ここで登場するのが、相対性理論に量子論の視点を重ねたときだけ姿を現すプランクパワーという概念です。

プランクパワーは光速cや重力定数G といった普遍定数だけで組み立てられる自然界の最大出力で、その値はおよそ 3.63 ×10⁵²ワットに達します(※条件(γ=1)により値はこの半分ほどになるものの、それでも圧倒的と言えます)。

身近なたとえに置き換えれば、地球が1年で受け取る太陽エネルギーを、ほんの0.03秒で放出する量に匹敵します。

この結果は、「速度」と同じように「出力」にも上限を設定する“宇宙の仕切り”がある可能性を示しています。

仮に宇宙がそれ以上のエネルギーを一気に吐き出そうとすると、重力場の数式は解を失い、時空には“コースティク”と呼ばれる焦点特異点が発生して反古典的な物理学の描写が崩壊してしまいます。
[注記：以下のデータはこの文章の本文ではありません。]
(** * nix_tcp: a blocking one-to-one TCP wrapper and its packet format

    Shallow embedding of [src/nix_tcp.hpp].  The class [TcpSocket] becomes a
    record that every member function takes and gives back; a thrown
    [TcpError] is an outcome of the call.  The operating system is not part
    of the program: each member function receives, next to the object, the
    values its system calls return (in the order the calls are made), and
    [send] reports the buffers it handed to [::send].

    Machine integers are [Z] with the wrap-around of their C++ type written
    out ([uint8], [ulong]); vectors are lists read and written by index, an
    index outside the vector being undefined behaviour ([Undefined]). *)

From Stdlib Require Import ZArith Lia.
From Stdlib.Strings Require Import Byte.
From stdpp Require Import base option list strings.

Local Open Scope Z_scope.

(** ** Machine integers and bytes *)

(** Conversion to [uint8_t]. *)
Definition uint8 (z : Z) : Z := z mod 2 ^ 8.

(** Conversion to [unsigned long] / [size_t] (64 bits: [std::min] is called
    with one argument of each type, so they are the same type). *)
Definition ulong (z : Z) : Z := z mod 2 ^ 64.

(** Largest value of [int], the type [auto offset = 0] gives to [offset]. *)
Definition INT_MAX : Z := 2 ^ 31 - 1.

Definition byte_of_Z (z : Z) : byte :=
  default "000"%byte (Byte.of_N (Z.to_N (uint8 z))).

Definition Z_of_byte (b : byte) : Z := Z.of_N (Byte.to_N b).

(** [v[i] = b] on a [std::vector<uint8_t>]: defined only inside the vector. *)
Definition store (v : list byte) (i : nat) (b : byte) : option (list byte) :=
  if decide (i < length v)%nat then Some (<[i:=b]> v) else None.

(** ** The error type and the socket object *)

Record TcpError := { code : Z; message : string }.

Record TcpSocket := {
  sockfd : option Z;          (* local socket file descriptor *)
  remote_sockfd : option Z;   (* remote socket file descriptor *)
  packet_len : Z              (* uint8_t *)
}.

(** What a call does: it returns, it throws, it runs into undefined
    behaviour (an index outside a vector, overflow of an [int]), or it has
    not returned when the recorded system-call results are used up (a
    blocked [::recv], a loop that is still running). *)
Inductive outcome (A : Type) : Type :=
| Returns (a : A)
| Throws (e : TcpError)
| Undefined
| Pending.
Arguments Returns {A} a.
Arguments Throws {A} e.
Arguments Undefined {A}.
Arguments Pending {A}.

Definition finished {A} (o : outcome A) : bool :=
  match o with Returns _ | Throws _ => true | Undefined | Pending => false end.

(** The errors the state guards throw. *)
Definition AlreadyBound : TcpError := {| code := -1; message := "socket already bound" |}.
Definition NotBound : TcpError := {| code := -2; message := "socket unbound" |}.
Definition AlreadyConnected : TcpError := {| code := -1; message := "socket already connected" |}.
Definition NotConnected : TcpError := {| code := -2; message := "socket disconnected" |}.
Definition BindFailed : TcpError := {| code := 1; message := "couldn't bind to any address" |}.
Definition ConnectFailed : TcpError := {| code := 1; message := "couldn't connect to any address" |}.
Definition ShortRead : TcpError := {| code := 1; message := "invalid received packet length" |}.

(** [TcpSocket(uint8_t packet_len)]: the argument is converted to [uint8_t]
    at the call and stored as it is. *)
Definition TcpSocket_new (packet_len : Z) : TcpSocket :=
  {| sockfd := None; remote_sockfd := None; packet_len := uint8 packet_len |}.

(** [TcpSocket()] *)
Definition TcpSocket_default : TcpSocket := TcpSocket_new 64.

Definition is_bound (self : TcpSocket) : bool :=
  match sockfd self with Some _ => true | None => false end.

Definition is_connected (self : TcpSocket) : bool :=
  match remote_sockfd self with Some _ => true | None => false end.

Definition set_sockfd (self : TcpSocket) (fd : option Z) : TcpSocket :=
  {| sockfd := fd; remote_sockfd := remote_sockfd self; packet_len := packet_len self |}.

Definition set_remote_sockfd (self : TcpSocket) (fd : option Z) : TcpSocket :=
  {| sockfd := sockfd self; remote_sockfd := fd; packet_len := packet_len self |}.

(** ** System-call results *)

(** A call that returns a number and sets [errno] when that number is -1. *)
Record syscall := { ret : Z; errno : Z }.

(** One entry of the list [getaddrinfo] gives to [bind], with what
    [socket], [setsockopt] and [::bind] return for it. *)
Record bind_candidate := {
  bc_socket : Z;
  bc_setsockopt : syscall;
  bc_bind : Z
}.

(** One entry of the list [getaddrinfo] gives to [connect], with what
    [socket] and [::connect] return for it. *)
Record connect_candidate := {
  cc_socket : Z;
  cc_connect : Z
}.

(** The result of [getaddrinfo]: its return value, [gai_strerror] of it,
    and the list it stored in [server_info]. *)
Record resolved (candidate : Type) := {
  gai_ret : Z;
  gai_strerror : string;
  server_info : list candidate
}.
Arguments gai_ret {candidate} _.
Arguments gai_strerror {candidate} _.
Arguments server_info {candidate} _.

(** What one call of [::recv] does: it returns -1 and sets [errno], or it
    stores some bytes at the start of the buffer and returns how many (none
    when the peer has closed the connection). *)
Inductive recv_ret : Type :=
| RecvErr (e : Z)
| RecvGot (bs : list byte).

(** ** bind *)

Fixpoint bind_loop (self : TcpSocket) (i : list bind_candidate)
  : outcome unit * TcpSocket :=
  match i with
  | [] =>
      (* i == nullptr *)
      (Throws BindFailed, set_sockfd self None)
  | c :: next =>
      let self := set_sockfd self (Some (bc_socket c)) in
      if bc_socket c =? -1 then bind_loop self next
      else if ret (bc_setsockopt c) =? -1 then
        (Throws {| code := errno (bc_setsockopt c);
                   message := "couldn't set socket options" |}, self)
      else if bc_bind c =? -1 then bind_loop self next
      else (Returns (), self)
  end.

Definition bind (self : TcpSocket) (gai : resolved bind_candidate)
  : outcome unit * TcpSocket :=
  if is_bound self then (Throws AlreadyBound, self)
  else if negb (gai_ret gai =? 0) then
    (Throws {| code := gai_ret gai; message := gai_strerror gai |}, self)
  else bind_loop self (server_info gai).

(** ** accept *)

(** [while (true)] around [::accept]: one recorded return value per turn. *)
Fixpoint accept_loop (self : TcpSocket) (accepts : list Z)
  : outcome unit * TcpSocket :=
  match accepts with
  | [] => (Pending, self)
  | fd :: accepts' =>
      let self := set_remote_sockfd self (Some fd) in
      if negb (fd =? -1) then (Returns (), self)
      else accept_loop self accepts'
  end.

Definition accept (self : TcpSocket) (listen : syscall) (accepts : list Z)
  : outcome unit * TcpSocket :=
  if negb (is_bound self) then (Throws NotBound, self)
  else if is_connected self then (Throws AlreadyConnected, self)
  else if ret listen =? -1 then
    (Throws {| code := errno listen;
               message := "couldn't listen for connections" |}, self)
  else accept_loop self accepts.

(** ** connect *)

Fixpoint connect_loop (self : TcpSocket) (i : list connect_candidate)
  : outcome unit * TcpSocket :=
  match i with
  | [] =>
      (* i == nullptr *)
      (Throws ConnectFailed, set_remote_sockfd self None)
  | c :: next =>
      let self := set_remote_sockfd self (Some (cc_socket c)) in
      if cc_socket c =? -1 then connect_loop self next
      else if cc_connect c =? -1 then connect_loop self next
      else (Returns (), self)
  end.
ブレーカーを越えると配電盤が焼き切れる住宅の電気回路を思い浮かべると分かりやすいかもしれません。

光速が「移動の速さ」を封じ込める壁だとすれば、プランクパワーは「エネルギー放出の速さ」を封じ込める壁――つまりパワー版・光速制限に相当するのです。

観測値がいまだこの上限の三桁以上手前にとどまっている事実は、裏を返せば「宇宙はまだブレーカーを落としていない」ことを示しています。

しかし、その“ブレーカー”が本当に存在するかどうかはまだ明らかになっていません。

一方で、現代物理学のもう一つの柱である量子論では、エネルギーや運動量など物理量は連続的ではなく「量子(最小単位)」に分かれていることが知られています。

電子が原子内でとり得るエネルギーが離散的な値に限られるように、光もまた光子と呼ばれるエネルギー粒子(量子)の集まりとして扱われます。

同様に重力についても、それを司る時空そのものを微細な単位に区切って考える「量子重力理論」によって、重力場にも量子的な制限が現れる可能性があります。